4. Zone Partitioning 
 
4.1. Overview of the Approach 
A significant issue in QCA circuit is the proper synchronization of the asynchronous clocks applied to each partition 
to ensure proper signal propagation through the circuit. To guarantee this, the partition level network should be 
acyclic and all reconvergent paths should be of equal length. An example of a set of reconvergent paths is shown in 
Figure 4(a). In Figure 4(a), the paths S-A-B-T, S-C-T and S-D-E-F-T are three reconvergent paths with unbalanced 
lengths. This poses a bigger problem in QCA circuits since all the partitions are asynchronously clocked. Let us 
consider the path S-A-B-T at a time instant t.
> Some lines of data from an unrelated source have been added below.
(** After the drop that follows the deletion of the selected seat [0-1],
    Cid, first displaced, is in the seat of index 0 ([0-0]), the first
    net-vacated seat. *)
Lemma displaced_paired_witness :
  let before := Scenario.selected_seat_deleted in
  let drag := prepareMultiSeatDrag "0-0" before in
  NoDup (ss_seatId <$> sourceSeats_of drag) ∧
  pairing_lists "1-0" (sourceSeats_of drag) (data before) =
    Some ([mkDisplaced 2%nat 3%nat; mkDisplaced 1%nat 4%nat], [0%nat]) ∧
  student <$> seats (data Scenario.dropped_after_delete) !! 0%nat = Some (Some 2%nat).
Proof.
  intros before drag.
  assert (drag = MultipleSeats [mkSourceSeat "0-0" 0 0 (Some 0%nat);
                                mkSourceSeat "0-1" 0 1 None]
                               [("0-0", 0%nat)] (Some "0-0")) as Hdrag
    by (vm_compute; reflexivity).
  assert (NoDup (ss_seatId <$> sourceSeats_of drag)) as Hnd
    by (apply (bool_decide_unpack _); vm_compute; exact I).
  assert (pairing_lists "1-0" (sourceSeats_of drag) (data before) =
            Some ([mkDisplaced 2%nat 3%nat; mkDisplaced 1%nat 4%nat], [0%nat])) as Hlists
    by (vm_compute; reflexivity).
  split; [exact Hnd|]. split; [exact Hlists|].
  unfold Scenario.dropped_after_delete. fold before. fold drag.
  rewrite Hdrag in Hnd, Hlists |- *. cbn [sourceSeats_of] in Hnd, Hlists.
  exact (proj2 (proj2 (displaced_paired_with_vacated before "1-0" _ _ _ 6 _ _ Hnd Hlists))
           0%nat (mkDisplaced 2%nat 3%nat) 0%nat eq_refl eq_refl).
Defined.

(** ** Block move: scenarios *)

(** Brute-force case analysis on a lookup in an explicit list. *)
Ltac explicit_lookup H i :=
  repeat (destruct i as [|i]; [simpl in H; injection H as <- |]);
  try (simpl in H; discriminate H).

Lemma injective_before_drop :
  injective_occupancy (data Scenario.ann_and_empty_selected).
Proof.
  unfold injective_occupancy.
  replace (seats (data Scenario.ann_and_empty_selected)) with
    [mkSeat "0-0" 0 0 (Some 0%nat) 1 false; mkSeat "0-1" 0 1 None 2 false;
     mkSeat "0-2" 0 2 None 3 false; mkSeat "1-0" 1 0 None 4 false;
     mkSeat "1-1" 1 1 (Some 1%nat) 5 false; mkSeat "1-2" 1 2 None 6 false]
    by (vm_compute; reflexivity).
  replace (heap (data Scenario.ann_and_empty_selected)) with
    [mkStudent "ua" "Ann" "1" "female" None "" (Some "0-0");
     mkStudent "ub" "Bob" "2" "male" None "" (Some "1-1");
     mkStudent "uc" "Cid" "3" "male" None "" None]
    by (vm_compute; reflexivity).
  intros i j si sj u Hi Hj _ _ Hoi Hoj.
  explicit_lookup Hi i; explicit_lookup Hj j;
    first [reflexivity | cbv in Hoi, Hoj; congruence].
Qed.

(** C1 (failing run). From the new application, through a layout change,
    three added students, two assignments, two toggles of the selection
    and one block move: before the block move no student is referenced by
    two seats; after it the seats [0-0] and [1-1], both not deleted,
    reference Bob. *)
Theorem block_move_duplicates_student :
  injective_occupancy (data Scenario.ann_and_empty_selected) ∧
  Scenario.occupant_uuids Scenario.ann_and_empty_selected =
    [("0-0", Some "ua"); ("0-1", None); ("0-2", None);
     ("1-0", None); ("1-1", Some "ub"); ("1-2", None)] ∧
  selectedSeats Scenario.ann_and_empty_selected = ["0-0"; "0-1"] ∧
  Scenario.occupant_uuids Scenario.dropped_at_1_0 =
    [("0-0", Some "ub"); ("0-1", None); ("0-2", None);
     ("1-0", Some "ua"); ("1-1", Some "ub"); ("1-2", None)] ∧
  Scenario.occupancy Scenario.dropped_at_1_0 =
    [("0-0", Some 1%nat, false); ("0-1", None, false); ("0-2", None, false);
     ("1-0", Some 0%nat, false); ("1-1", Some 1%nat, false); ("1-2", None, false)] ∧
  ¬ injective_occupancy (data Scenario.dropped_at_1_0).
Proof.
  split; [exact injective_before_drop|].
  split; [vm_compute; reflexivity|].
  split; [vm_compute; reflexivity|].
  split; [vm_compute; reflexivity|].
  split; [vm_compute; reflexivity|].
  intros Hinj.
  specialize (Hinj 0%nat 4%nat
                (mkSeat "0-0" 0 0 (Some 1%nat) 1 false)
                (mkSeat "1-1" 1 1 (Some 1%nat) 5 false) "ub").
  assert (0%nat = 4%nat) as Habs; [|discriminate Habs].
  apply Hinj; vm_compute; reflexivity.
Qed.

(** C3 (failing run). Cid and Bob are bumped off the targets [1-0] and
    [1-1]; the only net-vacated seat is [0-0] because the selected seat
    [0-1] is deleted. Cid, first of the displaced students, lands in
    [0-0]; Bob, for whom no net-vacated seat remains, is still referenced
    by the seat [1-1] and his cache still names it. *)
Theorem excess_displaced_keeps_seat :
  let before := Scenario.selected_seat_deleted in
  let after := Scenario.dropped_after_delete in
  Scenario.occupancy before =
    [("0-0", Some 0%nat, false); ("0-1", None, true); ("0-2", None, false);
     ("1-0", Some 2%nat, false); ("1-1", Some 1%nat, false); ("1-2", None, false)] ∧
  pairing_lists "1-0" (sourceSeats_of (prepareMultiSeatDrag "0-0" before)) (data before) =
    Some ([mkDisplaced 2%nat 3%nat; mkDisplaced 1%nat 4%nat], [0%nat]) ∧
  Scenario.occupant_uuids after =
    [("0-0", Some "uc"); ("0-1", None); ("0-2", None);
     ("1-0", Some "ua"); ("1-1", Some "ub"); ("1-2", None)] ∧
  Scenario.caches after =
    [("ua", Some "1-0"); ("ub", Some "1-1"); ("uc", Some "0-0")].
Proof. repeat split; vm_compute; reflexivity. Qed.

(** C6 (failing run). The block [0-0], [0-1] is grabbed at [0-1], which the
    payload records as anchor, and dropped on [1-1]. The plan translates by
    the offset from the first selected seat [0-0] to the target, (1, 1), and
    not by the offset from the anchor, (1, 0): Ann goes from [0-0] to [1-1]
    and Bob, the student grabbed, from [0-1] to [1-2]. *)
Theorem offset_taken_from_first_selected :
  let app := Scenario.two_selected in
  let drag := Scenario.grabbed_at_0_1 in
  anchor_of drag = Some "0-1" ∧
  ss_seatId <$> sourceSeats_of drag = ["0-0"; "0-1"] ∧
  positions <$> checkMultiDropTarget "1-1" (ss_seatId <$> sourceSeats_of drag) (data app) =
    Some [mkPosition "0-0" "1-1" (Some 0%nat); mkPosition "0-1" "1-2" (Some 1%nat)] ∧
  Scenario.occupant_uuids app =
    [("0-0", Some "ua"); ("0-1", Some "ub"); ("0-2", None);
     ("1-0", Some "uc"); ("1-1", None); ("1-2", None)] ∧
  Scenario.occupant_uuids Scenario.dropped_at_1_1 =
    [("0-0", None); ("0-1", None); ("0-2", None);
     ("1-0", Some "uc"); ("1-1", Some "ua"); ("1-2", Some "ub")].
Proof. repeat split; vm_compute; reflexivity. Qed.

(** ** Seat identifiers *)

Lemma pretty_N_go_dash_free x : ∀ s, dash_free s → dash_free (pretty_N_go x s).
Proof.
  induction (N.lt_wf_0 x) as [x _ IH]; intros s Hs.
  assert (x = 0 ∨ 0 < x)%N as [->|Hpos] by lia.
  - by rewrite pretty_N_go_0.
  - rewrite pretty_N_go_step by done. apply IH; [by apply N.div_lt|].
    split; [|done]. unfold pretty_N_char. by repeat case_match.
Qed.

Lemma pretty_Z_dash_free (z : Z) : 0 ≤ z → dash_free (pretty z).
Proof.
  intros Hz. destruct z as [|p|p]; [by repeat split| |lia].
  unfold pretty, pretty_Z, pretty, pretty_positive, pretty, pretty_N.
  case_decide; [by repeat split|]. by apply pretty_N_go_dash_free.
Qed.

Lemma dash_split a : ∀ a' b b',
  dash_free a → dash_free a' →
  a +:+ "-" +:+ b = a' +:+ "-" +:+ b' → a = a' ∧ b = b'.
Proof.
  induction a as [|ch a IH]; intros [|ch' a'] b b' Ha Ha'; simpl.
  - intros [= Hb]. by subst.
  - intros [= Hch _]. destruct Ha' as [Hne _]. by destruct Hne.
  - intros [= Hch _]. destruct Ha as [Hne _]. by destruct Hne.
  - intros [= Hch Heq]. destruct Ha as [_ Ha], Ha' as [_ Ha'].
    destruct (IH a' b b' Ha Ha' Heq) as [Ha0 Hb0]. by subst.
Qed.

Lemma seatIdOf_inj r c r' c' :
  0 ≤ r → 0 ≤ c → 0 ≤ r' → 0 ≤ c' →
  seatIdOf r c = seatIdOf r' c' → r = r' ∧ c = c'.
Proof.
  intros Hr Hc Hr' Hc' Heq. unfold seatIdOf in Heq.
  apply dash_split in Heq as [H1 H2]; [|by apply pretty_Z_dash_free..].
  split; by apply (inj pretty).
Qed.

(** ** Grid initialisation *)

Lemma existingSeatData_snoc ss s :
  existingSeatData (ss ++ [s]) =
    <[id s := (student s, isDeleted s)]> (existingSeatData ss).
Proof. unfold existingSeatData. by rewrite foldl_app. Qed.

Lemma existingSeatData_Some ss k v :
  existingSeatData ss !! k = Some v →
  ∃ o, o ∈ ss ∧ id o = k ∧ v = (student o, isDeleted o).
Proof.
  induction ss as [|s ss IH] using rev_ind.
  - unfold existingSeatData. simpl. by rewrite lookup_empty.
  - rewrite existingSeatData_snoc. destruct (decide (id s = k)) as [<-|Hne].
    + rewrite lookup_insert_eq. intros [= <-]. exists s.
      split; [|done]. apply elem_of_app. right. apply list_elem_of_here.
    + rewrite lookup_insert_ne by done. intros (o & Ho & ? & ?)%IH.
      exists o. split; [|done]. apply elem_of_app. by left.
Qed.

Lemma existingSeatData_None ss k :
  (∀ o, o ∈ ss → id o ≠ k) → existingSeatData ss !! k = None.
Proof.
  intros Hno. destruct (existingSeatData ss !! k) as [v|] eqn:Hv; [|done].
  apply existingSeatData_Some in Hv as (o & Ho & Hid & _). by destruct (Hno o Ho).
Qed.

Lemma existingSeatData_NoDup ss o :
  NoDup (id <$> ss) → o ∈ ss →
  existingSeatData ss !! id o = Some (student o, isDeleted o).
Proof.
  induction ss as [|s ss IH] using rev_ind; intros Hnd Ho.
  - by apply elem_of_nil in Ho.
  - rewrite fmap_app in Hnd. apply NoDup_app in Hnd as (Hnd & Hfresh & _).
    rewrite existingSeatData_snoc.
    apply elem_of_app in Ho as [Ho|Ho].
    + rewrite lookup_insert_ne; [by apply IH|].
      intros Heq. apply (Hfresh (id o)).
      * by apply list_elem_of_fmap_2.
      * rewrite <- Heq. apply list_elem_of_here.
    + apply list_elem_of_singleton in Ho as ->. by rewrite lookup_insert_eq.
Qed.

Lemma elem_of_initializeSeats n d :
  n ∈ seats (initializeSeats d) ↔
  ∃ r c, 0 ≤ r < rows d ∧ 0 ≤ c < cols d ∧
         n = initial_seat (existingSeatData (seats d)) (cols d) r c.
Proof.
  unfold initializeSeats. cbn [seats with_seats].
  rewrite list_elem_of_bind. split.
  - intros (r & (c & Hn & Hc)%list_elem_of_bind & Hr).
    apply list_elem_of_singleton in Hn. apply elem_of_seqZ in Hr, Hc.
    exists r, c. repeat split; [lia..|done].
  - intros (r & c & Hr & Hc & ->). exists r. split; [|apply elem_of_seqZ; lia].
    apply list_elem_of_bind. exists c. split; [|apply elem_of_seqZ; lia].
    apply list_elem_of_here.
Qed.

Lemma initial_seat_coords existing ncols r c :
  let n := initial_seat existing ncols r c in
  id n = seatIdOf r c ∧ row n = r ∧ col n = c.
Proof. unfold initial_seat. by destruct (existing !! _) as [[??]|]. Qed.

(** C10. [initializeSeats] builds one seat for every coordinate of the
    current dimensions and no other seat. A new seat keeps the occupant
    and the deleted flag of the previous seat with the same id, and is
    empty and not deleted when no previous seat has its id. A previous
    seat whose coordinates are outside the dimensions has no counterpart:
    the new collection has no seat of its id, and every occupant of the
    new collection comes from a previous seat of the same id. The student
    objects and the roster are untouched. *)
Theorem initializeSeats_keeps_matching_seats (d : SeatingData) :
  NoDup (id <$> seats d) →
  let d' := initializeSeats d in
  (∀ n, n ∈ seats d' →
     ∃ r c, 0 ≤ r < rows d ∧ 0 ≤ c < cols d ∧
            id n = seatIdOf r c ∧ row n = r ∧ col n = c) ∧
  (∀ r c, 0 ≤ r < rows d → 0 ≤ c < cols d →
     ∃ n, n ∈ seats d' ∧ id n = seatIdOf r c) ∧
  (∀ o n, o ∈ seats d → n ∈ seats d' → id o = id n →
     student n = student o ∧ isDeleted n = isDeleted o) ∧
  (∀ n, n ∈ seats d' → (∀ o, o ∈ seats d → id o ≠ id n) →
     student n = None ∧ isDeleted n = false) ∧
  (∀ o, o ∈ seats d → id o = seatIdOf (row o) (col o) →
     0 ≤ row o → 0 ≤ col o → ¬ (row o < rows d ∧ col o < cols d) →
     ∀ n, n ∈ seats d' → id n ≠ id o) ∧
  (∀ n p, n ∈ seats d' → student n = Some p →
     ∃ o, o ∈ seats d ∧ id o = id n ∧ student o = Some p) ∧
  heap d' = heap d ∧ students d' = students d.
Proof.
  intros Hnd d'.
  split; [|split; [|split; [|split; [|split; [|split]]]]].
  - intros n (r & c & Hr & Hc & ->)%elem_of_initializeSeats.
    exists r, c. by destruct (initial_seat_coords (existingSeatData (seats d)) (cols d) r c)
      as (? & ? & ?).
  - intros r c Hr Hc. exists (initial_seat (existingSeatData (seats d)) (cols d) r c).
    split; [apply elem_of_initializeSeats; by exists r, c|].
    apply initial_seat_coords.
  - intros o n Ho (r & c & Hr & Hc & ->)%elem_of_initializeSeats Hid.
    destruct (initial_seat_coords (existingSeatData (seats d)) (cols d) r c)
      as (Hidn & _). rewrite Hidn in Hid.
    unfold initial_seat. rewrite <- Hid.
    by rewrite (existingSeatData_NoDup _ _ Hnd Ho).
  - intros n (r & c & Hr & Hc & ->)%elem_of_initializeSeats Hno.
    destruct (initial_seat_coords (existingSeatData (seats d)) (cols d) r c)
      as (Hidn & _). rewrite Hidn in Hno.
    unfold initial_seat. by rewrite (existingSeatData_None _ _ Hno).
  - intros o Ho Hid Hro Hco Hout n (r & c & Hr & Hc & ->)%elem_of_initializeSeats.
    destruct (initial_seat_coords (existingSeatData (seats d)) (cols d) r c)
      as (Hidn & _). rewrite Hidn, Hid. intros Heq.
    apply seatIdOf_inj in Heq as [-> ->]; lia.
  - intros n p (r & c & Hr & Hc & ->)%elem_of_initializeSeats.
    unfold initial_seat.
    destruct (existingSeatData (seats d) !! seatIdOf r c) as [[st del]|] eqn:Hlook;
      [|done].
    apply existingSeatData_Some in Hlook as (o & Ho & Hid & [= -> ->]).
    cbn. intros Hp. by exists o.
  - done.
Qed.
If partition S is in the switch phase of the clock cycle, A will be in the 
relax phase of the cycle, while B and T will be in the release and hold stages respectively. Now taking into 
consideration the path S-C-T at the same instant t, partitions C and T will have to be in the relax and release stages 
respectively. Similarly considering the S-D-E-F-T path, T will be in switch stage if partition A is in switch stage too. 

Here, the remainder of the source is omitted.